Lemma lookup_imageToRGBBuffer allocUnsafe (image : IMAGE) (i j k : nat) :
  (forall n, length (allocUnsafe n) = n) ->
  i < image_h image -> j < image_w image -> k < image_c image ->
  imageToRGBBuffer allocUnsafe image !! (i * (image_w image * image_c image) + j * image_c image + k)
  = Some (JS.ToUint8 (JS.mul
      (JS.of_float32 (image_data image (k * image_w image * image_h image + i * image_w image + j)))
      (JS.of_Z 255))).
Proof.
  intros Halloc Hi Hj Hk. unfold imageToRGBBuffer; cbv zeta.
  destruct image as [w h c data]; simpl in *.
  set (imageData := data <$> _).
  rewrite (Nat.mul_comm w c).
  assert (Hget : imageData !! (k * w * h + i * w + j) = Some (data (k * w * h + i * w + j))).
  { unfold imageData. rewrite list_lookup_fmap, lookup_seq_lt by (by apply planar_lt).
    reflexivity. }
  etrans;
    [apply (lookup_for_nest h c w (fun i k j => i * (c * w) + j * c + k)
           (fun i k j => JS.ToUint8 (JS.mul (JS.of_float32_element
              (imageData !! (k * w * h + i * w + j))) (JS.of_Z 255))));
     [done..| |]
    | cbv beta; rewrite Hget; reflexivity ].
  - rewrite Halloc. unfold imageData. rewrite length_fmap, length_seq.
    rewrite (Nat.mul_comm c w). by apply interleaved_lt.
  - intros i' k' j' Hi' Hk' Hj' Heq. rewrite !(Nat.mul_comm c w) in Heq.
    destruct (interleaved_inj w c i' j' k' i j k) as (-> & -> & ->); done.
Qed.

## Exercise directions
Beginning with the line in which "destruct image as [w h c data]; simpl in *." appears, set down each line through the last one in the listing, unchanged and with no extras.

## Expected answer
  destruct image as [w h c data]; simpl in *.
  set (imageData := data <$> _).
  rewrite (Nat.mul_comm w c).
  assert (Hget : imageData !! (k * w * h + i * w + j) = Some (data (k * w * h + i * w + j))).
  { unfold imageData. rewrite list_lookup_fmap, lookup_seq_lt by (by apply planar_lt).
    reflexivity. }
  etrans;
    [apply (lookup_for_nest h c w (fun i k j => i * (c * w) + j * c + k)
           (fun i k j => JS.ToUint8 (JS.mul (JS.of_float32_element
              (imageData !! (k * w * h + i * w + j))) (JS.of_Z 255))));
     [done..| |]
    | cbv beta; rewrite Hget; reflexivity ].
  - rewrite Halloc. unfold imageData. rewrite length_fmap, length_seq.
    rewrite (Nat.mul_comm c w). by apply interleaved_lt.
  - intros i' k' j' Hi' Hk' Hj' Heq. rewrite !(Nat.mul_comm c w) in Heq.
    destruct (interleaved_inj w c i' j' k' i j k) as (-> & -> & ->); done.
Qed.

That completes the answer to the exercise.